A second series of sixty-five raids between 1944 and 1945 killed
five thousand six hundred ninety residents.
Though these two periods of air raids were horrific to the people of
Hamburg, the summer bombings of 1943 are considered to be the most
devastating with forty thousand deaths in July of 1943 alone.
In most cases, citizens died not in the streets but from hiding in
shelters and cellars as a way to protect themselves from the bombs.
As the attacks would go on, cellars would start “absorbing the
external heat… or they [would] imperceptibly filled with combustion
gases,” making gas poisoning contribute seventy to eighty percent
of all causes of death in the air raids during the summer of 1943.
The air raids also caused firestorms that first ravaged Hamburg’s
working-class districts of Hammerbrook, Hamm, and Borgfeld.

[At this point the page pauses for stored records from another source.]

(* ===== verification/AckDelivery.v ===== *)
(** * What an acknowledgement means

    The system of AckLink with one dialer stream in the acceptor's memory: an
    event reported as acknowledged was accepted by the peer, over any run of
    sends, skips, evictions, reconnects (to peers with and without
    acknowledgements), redeliveries, vetoes, pruned results and deadlines; and
    no event is published twice.  The invariants are stated over a predicate
    [G] on offsets, "nothing can be wrongly confirmed here any more", and are
    monotone in it. *)

From S2P Require Import Prelude StreamLog StreamWire StreamAck AckLink.

Local Open Scope Z_scope.

(** ** The acceptor's memory *)

Section Memory.
Context (sp : seenPeer) (stream : string).

Let key : seenKey := (sp_key sp, sp_cred sp, stream).

Definition last_seen (s : ackSeen) : Z := default 0 (last_ <$> streams s !! key).

(** An answer that may be sent: an ok for an offset in [G], an error with a
    code. *)
Definition puback_ok (G : Z → Prop) (off : Z) (p : pubackInfo) : Prop :=
  (pa_Status p = pubackErr ∧ pa_Code p ≠ "") ∨ (pa_Status p = pubackOK ∧ G off).

Definition result_ok (G : Z → Prop) (x : ackResult) : Prop :=
  if ar_done x then puback_ok G (pa_Offset (ar_p x)) (ar_p x) else pa_Status (ar_p x) = pubackOK.

Lemma puback_ok_mono (G G' : Z → Prop) off p : (∀ o, G o → G' o) → puback_ok G off p → puback_ok G' off p.
Proof. unfold puback_ok. naive_solver. Qed.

The city center of Hamburg survived the raids for the most part
until July 18, 1944, where eight hundred Americans heading to the
Blohm and Voss shipyards miscalculated their targets and resulted in
their bombs landing in areas such as Gänsemarkt Square.
In
February 1945, Dresden boasted approximately eight hundred thousand
to a million people; of this number roughly six hundred forty
thousand were permanent residents while the remainder were refugees.
In the air raids that occurred on February 13 and 14, 1945, forty
thousand people were killed.
The raids also created firestorms within half an hour after ally
planes had departed from the city, killing an estimated seventy
thousand people.
As mentioned before, the point of these attacks
|
Dresden after a bombing |
was to weaken the
morale of the German people in order to force Germany into
surrendering. The bombings by the allies resulted in around six
hundred thousand deaths and 3.37 million homes destroyed.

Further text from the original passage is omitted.